Governor of 'Asir Region
- In office: 27 December 2018 – present
- Predecessor: Faisal bin Khalid
- Monarch: King Salman
- Born: Riyadh, Saudi Arabia
- Issue: Abdulaziz; Al Anood; Alia; Abeer; Al Johara;

Names
- Turki bin Talal bin Abdulaziz bin Abdul Rahman bin Faisal Al Saud
- House: Al Saud
- Father: Talal bin Abdulaziz Al Saud
- Mother: Moudie bint Abdul Mohsen Al Angari

= Turki bin Talal Al Saud =

Saudi royal, politician, and former military officer

Turki bin Talal Al Saud (تركي بن طلال بن عبد العزيز آل سعود) is a Saudi prince, grandson of Saudi's founder King Abdulaziz, politician, military officer and, since 2018, the governor of Asir.

==Early life and education==
Prince Turki is Prince Talal's fourth son. His blood sister is Sara bint Talal. Their mother is Moudie bint Abdul Mohsen Al Angari who was the third wife of Prince Talal. She died in 2008.
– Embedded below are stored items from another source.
Lemma match_missing_Some mis mask i g k : match_missing mis mask i g = Some k ->
  exists j, k = (i + j)%nat /\ mask !! j = Some true.
Proof.
  revert mask i. induction mis as [|a mis IH]; intros [|b mask] i; simpl; try done.
  destruct b; simpl.
  - case_match; [intros [= <-]; exists O; split; [lia|done]|].
    intros (j & -> & Hj)%IH. exists (Datatypes.S j). split; [lia|done].
  - intros (j & -> & Hj)%IH. exists (Datatypes.S j). split; [lia|done].
Qed.

Lemma unmask_count (mask : list bool) i : mask !! i = Some true ->
  length (filter (fun b : bool => b) mask) = Datatypes.S (length (filter (fun b : bool => b) (<[i := false]> mask))).
Proof.
  revert i. induction mask as [|b mask IH]; intros [|i] Hi; simplify_eq/=; [done|].
  destruct b; [simpl; f_equal|]; exact (IH i Hi).
Qed.

Lemma waiting_fill x mis i r sq : waiting x mis -> rc_mask x !! i = Some true -> req_ok r ->
  waiting (mk_recovery (rc_ah x) (rc_missing x) (rc_num x - 1) (<[i := false]> (rc_mask x))
             (<[i := Some r]> (rc_store x)) (<[i := sq]> (rc_seq x))) mis.
Proof.
  intros [Hah Hmis Hm Hst Hsq Hn Hf] Hi Hr. pose proof (lookup_lt_Some _ _ _ Hi) as Hlt.
  constructor; simpl; rewrite ?length_insert; try done.
  - rewrite Hn, (unmask_count _ _ Hi). lia.
  - intros j [(<- & _ & _)|[Hne Hj]]%list_lookup_insert_Some.
    + exists (Some r). split; [apply list_lookup_insert_eq; lia|by exists r].
    + destruct (Hf j Hj) as (o & Ho & Hok). exists o. split; [|done]. by rewrite list_lookup_insert_ne.
Qed.

(** Once nothing is missing every slot is filled. *)
Lemma waiting_full x mis : waiting x mis -> rc_num x = 0 -> Forall slot_ok (rc_store x).
Proof.
  intros [_ _ Hm Hst _ Hn Hf] H0. apply Forall_lookup_2. intros i o Ho.
  assert (Hi : (i < length (rc_mask x))%nat) by (rewrite Hm, <- Hst; by eapply lookup_lt_Some).
  destruct (lookup_lt_is_Some_2 _ _ Hi) as [b Hb]. destruct b.
  - exfalso. pose proof (unmask_count _ _ Hb). lia.
  - destruct (Hf i Hb) as (o' & Ho' & Hok). congruence.
Qed.

Lemma handle_get_a_grip_ok m s : inv s -> req_ok (og_request m) -> wp (handle_get_a_grip m) (fun _ s' o => calm s s' o) s.
Proof.
  intros Hs Hm. unfold handle_get_a_grip. wp_steps. case_match eqn:Est; [by wp_steps; apply calm_refl|].
  bsimp. destruct (inv_waiting _ Hs Est) as [mis Hw]. wp_steps.
  pose proof (wait_missing _ _ Hw) as Hmis. simpl in Hmis. eapply wp_of_option; [exact Hmis|]. wp_steps.
  destruct (match_missing mis (missing_mask s) 0 m) as [i|] eqn:Em; [|by wp_steps; apply calm_refl].
  apply match_missing_Some in Em as (j & -> & Hj). simpl plus. wp_steps.
  pose proof (waiting_fill (recovery_of s) mis j (og_request m) (og_seqno m) Hw Hj Hm) as Hw'. simpl in Hw'.
  pose proof Hs as []. case_match.
  - bsimp. wp_steps. destruct (wait_ah _ _ Hw') as [ah Hah]. simpl in Hah.
    eapply wp_of_option; [exact Hah|]. wp_steps.
    pose proof (waiting_full _ _ Hw') as Hfull. simpl in Hfull.
    destruct (rebuild_ok ah s (<[j := Some (og_request m)]> (missing_store s)) (<[j := og_seqno m]> (missing_store_seq s)) Hs)
      as (h & Hh & Hd & Hl); [apply Hfull; simpl in *; lia|exact (eq_trans (wait_seq _ _ Hw') (eq_sym (wait_store _ _ Hw')))|].
    simpl rh. simpl missing_store. simpl missing_store_seq. rewrite Hh. apply wp_ret.
    apply install_ok; [by repeat split|by constructor|done..].
  - wp_steps. split; [|by split; [repeat split|]]. constructor; try done. intros _. by exists mis.
Qed.

(** ** Runs *)

(** The data a message carries: clients are principals, request identifiers are
    positive (zero marks an unused slot), requests fit a get-a-grip message, and
    digests and sizes have their widths.  Nothing is asked of replicas' messages
    beyond that. *)
Definition event_ok (ev : event) : Prop :=
  match ev with
  | Deliver (O_Request_msg m) _ => is_principal (oq_cid m) = true /\ 0 < oq_rid m /\ request_fits m
  | Deliver (O_Panic_msg m) _ => is_principal (p_cid m) = true
  | Deliver (O_Abort_msg m) _ => abort_in_range m
  | Deliver (O_Missing_msg m) _ => is_principal (m_replica m) || (m_replica m =? -1) = true
  | Deliver (O_Get_a_grip_msg m) _ => req_ok (og_request m)
  | _ => True
  end.

Definition event_good (good : O_Request -> Prop) (ev : event) : Prop :=
  match ev with Deliver (O_Request_msg m) _ => good m | _ => True end.

Definition is_panic (ev : event) : bool :=
  match ev with Deliver (O_Panic_msg _ | O_Abort_msg _) _ => true | _ => false end.

(** Only a panic or an abort can end the replica. *)
Definition panic_exit (evs : list event) (e : fault) : Prop := e = ExitCalled /\ existsb is_panic evs = true.

(** The faults of a run: an exit after a panic or an abort, and the overflow of the order. *)
Definition run_fault (evs : list event) (s : state) (e : fault) : Prop :=
  panic_exit evs e \/ overflows (Z.of_nat (length evs)) s e.

Lemma o_run_event_ok good x0 t0 nid ev s : inv s -> event_ok ev -> event_good good ev -> Forall good (bufferedRequests s) ->
  wpe (run_fault [ev] s) (run_event ev) (fun _ s' o => followed good x0 t0 nid s s' o) s.
Proof.
  intros Hs Hev Hg Hb.
  assert (Hcalm : forall E (m : M unit), wpe E m (fun _ s' o => calm s s' o) s ->
            wpe E m (fun _ s' o => followed good x0 t0 nid s s' o) s).
  { intros E m Hm. eapply wpe_mono; [exact Hm|]. intros [] s' o. apply calm_followed. }
  destruct ev as [[m|m|m|m|m|m|] sock|b]; simpl in *.
  - destruct Hev as (? & ? & ?). eapply wpe_fault; [by apply o_handle_request_ok|]. by right.
  - apply Hcalm, wp_wpe. by apply o_handle_checkpoint_ok.
  - apply Hcalm. eapply wpe_fault; [by apply handle_panic_ok|]. intros e <-. by left.
  - apply Hcalm. eapply wpe_fault; [by apply handle_abort_ok|]. intros e <-. by left.
  - apply Hcalm, wp_wpe. by apply o_answer_missing_ok.
  - apply Hcalm, wp_wpe. by apply handle_get_a_grip_ok.
  - apply Hcalm. wpe_steps. by apply calm_refl.
  - apply Hcalm, wp_wpe. by apply o_enable_replica_ok.
Qed.

Lemma run_fault_here ev evs s e : run_fault [ev] s e -> run_fault (ev :: evs) s e.
Proof.
  intros [[-> Hp]|Ho]; [left|right; eapply overflows_mono; [|exact Ho]; simpl; lia].
  split; [done|]. simpl in *. rewrite orb_false_r in Hp. by rewrite Hp.
Qed.

Lemma run_fault_later ev evs s s1 e : weight s1 <= weight s + 1 -> run_fault evs s1 e -> run_fault (ev :: evs) s e.
Proof.
  intros Hw [[-> Hp]|Ho]; [left|right; eapply overflows_mono; [|exact Ho]; simpl; lia].
  split; [done|]. simpl. rewrite Hp. apply orb_true_r.
Qed.

Lemma o_run_ok good x0 t0 nid evs : Forall event_ok evs -> Forall (event_good good) evs -> forall L s, tracks good x0 t0 nid L s ->
  wpe (run_fault evs s) (run evs)
    (fun _ s' o => tracks good x0 t0 nid (L ++ executed o) s' /\ Forall (answered t0 (L ++ executed o)) (answers o)) s.
Proof.
  intros He Hg. induction evs as [|ev evs IH]; intros L s Hs; simpl.
  - wpe_steps. rewrite app_nil_r. done.
  - inversion_clear He. inversion_clear Hg. wpe_step.
    eapply wpe_fault; [eapply wpe_mono; [apply (o_run_event_ok good x0 t0 nid); try done; apply Hs|]|]; [|by apply run_fault_here].
    intros [] s1 o1 (_ & Ha & Hw). destruct (Ha L Hs) as [Ht1 Ha1].
    eapply wpe_fault; [eapply wpe_mono; [by apply (IH ltac:(done) ltac:(done) (L ++ executed o1))|]|];
      [|by intros e; apply run_fault_later].
    intros [] s2 o2 [Ht2 Ha2]. rewrite o_executed_app, answers_app, app_assoc. split; [done|].
    apply Forall_app. split; [|done]. eapply Forall_impl; [exact Ha1|]. intros p Hp. by apply indexed_app.
Qed.

Definition spec_initial (sv : S) : AtMostOnce.spec := AtMostOnce.mk_spec (replicate (Z.to_nat num_principals) 0) sv.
Prince Turki has a BSc in political science. He was educated at Royal Military Academy Sandhurst in the UK and the United States Air Force Academy. He received an honorary doctorate degree in management from Amman Arab University in 2015.

==Career==
Prince Turki served in the Royal Saudi Air Force as a pilot, eventually reaching the rank of brigadier general. He also served as personal representative of his father, Prince Talal bin AbdulAziz Al Saud, and as chairman of the Board of Trustees at Mentor Arabia.

== Family ==
Prince Turki's former wife is his cousin, Sara bint Abdullah, a daughter of King Abdullah, who was Turki's uncle. They have one son, Prince Abdulaziz bin Turki bin Talal Al Saud. Prince Turki also has four daughters: Princess Al Anood, Princess Alia, Princess Abeer and Princess Al Jawhara.